不得不说,天花板上悬挂着的话筒收音效果确实不错。加速的心跳,颤抖的语调也被完整收录其中。
我的一切掩饰都成了妄为。
“不会?”
“嗯。”
“不要说不会,在我的课堂上没有这两个字。”
郝突然凶巴巴的,势如猛虎。
——可我就是不会啊,知之为知之,不知为不知,而且,言论自由万岁!
我不敢看讲台下面,只好把视线死死聚拢在那张薄薄的周练试卷上。要是再给我加点儿热度,恐怕我就能把它烫出几个口子了。
好像教室的每个地方都在低声细语,众说纷纭。
从林陌没有丝毫波澜的表情里缓缓逃蹿出一个“傻”字来。
“一个点都说不出来?”
“嗯。”
“下去吧,”郝突然这才把交叠叉在胸前的两只胳膊会心地安放在别处,这是要迎接属于自己的show time的模样。她摩拳擦掌,清了清嗓子,语气还很清奇,“看来还有好多人不会呀,那我给大家好好说说这个知识点,虽然它比较简单,但也不能忽视,这次讲了我可不会再重复下一次了啊。”
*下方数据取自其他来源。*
(** ** The object in its world

    [tasks] are the three tasks of [pump], whose queue is the object's; [origin] is
    how they began. The rest is history: the reports that reached the queue
    ([sent]), what iroh gave the tasks ([results]), the datagrams [get_datagram]
    returned ([handed]) and those of them it took straight from the queue
    ([direct]), and whether a script closed the connection ([shut]). *)
Record Line : Type := mk_line {
  object : IrohConnection;
  tasks : Raw.Pump;
  dialling : bool;
  origin : Raw.Pump;
  sent : list Event;
  results : list Raw.PumpLabel;
  handed : list bytes;
  direct : list bytes;
  shut : bool;
}.

(** No tasks: the dialling one is still to start them, or never will. *)
Definition no_pump : Raw.Pump := Raw.mk_pump unbounded_channel false false false.

(** [IrohConnection::dial], before [endpoint.connect] returns: the dialling task has
    the only sender. Without a runtime it never runs, and the object is as
    [Connection.dial] leaves it. *)
Definition dialled (detached : bool) : Line :=
  if detached then
    mk_line (Connection.wrap true unbounded_channel None) no_pump true no_pump [] [] [] [] false
  else
    let p := Raw.dial false true (inr ""%string) in
    mk_line (Connection.dial true false true (inr ""%string)) p false p (queue (Raw.events p)) [] [] [] false.

(** [IrohConnection::accepted]. *)
Definition accepted (c : Conn) : Line :=
  mk_line (Connection.accepted true c) Raw.adopt_connection false Raw.adopt_connection [] [] [] [] false.

(** What the tasks see of the object's end of the queue. *)
Definition queue_of (o : IrohConnection) : Chan Event :=
  match Connection.events o with Some c => c | None => mk_chan [] false end.

Definition installed (c : Chan Event) (o : IrohConnection) : IrohConnection :=
  match Connection.events o with Some _ => Connection.set_events (Some c) o | None => o end.

Inductive Label : Type :=
  (** [endpoint.connect] returns; one of the tasks gets a result *)
  | Connects (result : Conn + string)
  | Task (l : Raw.PumpLabel)
  (** the frame signal, and the calls of a script that touch the queue *)
  | Frame
  | Count
  | Get
  | Close (reason : string).

Definition set_object (o : IrohConnection) (s : Line) : Line :=
  mk_line o (tasks s) (dialling s) (origin s) (sent s) (results s) (handed s) (direct s) (shut s).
我灰溜溜地坐回自己的位置,此刻郝突然欲拒还迎的话音和气势让我不免对她有些厌恶。
林陌把手里的红笔转了个圈,指着我生物周练卷子上的第六道选择题,“我之前不是给你讲过吗?”
“我知道那三个错误的选项为什么错,可是我不知道那个对的为什么对呀,”我把生物周练试卷从林陌的笔下挪开,在第六道选择题的题号前画了个哭脸,“谁让她偏挑我那个正确选项的。”
林陌拍了拍留在我左肩上的一层粉笔灰,嘴角再次凹陷下去一盏光晕,“呃,好像,说的也没啥问题。”
“那你在上头站了三分钟,感觉怎么样?”
“台上三分钟,台下十年功。”
我匍匐在桌子上,脸蛋正中央时鼓时瘪的一团肉抵着笔头上的樱桃小丸子橡胶玩偶。沐浴在林陌薄荷味的浅笑和声线里,仿佛当时的自己揽下了八方的暖阳。
“真傻,”就料到林陌又会这样说,入耳的嗓音是从远处寄来的一颗糖,化进风里。
郝突然突然开始扫视靠窗户的这一列。
层层浅粉色覆盖着零散的棕色,在炽烤着。
姬雅给陈旭放下一句小小的话,卡在耳后的头发排成一席浓墨,“喂,不要一直笑啦,被老师看到了。”
陈旭忙着收回一直在线的笑容,敞开的进度条不敢再向前了。
“诶,同学,你,”全班的焦点都以郝突然的声音为引火线往陈旭的方向凝聚,“对,就是你,上来。”
姬雅的轮廓最终还是无法存在于陈旭眼框里,在眼角徘徊,逗留了少许空格,然后离开。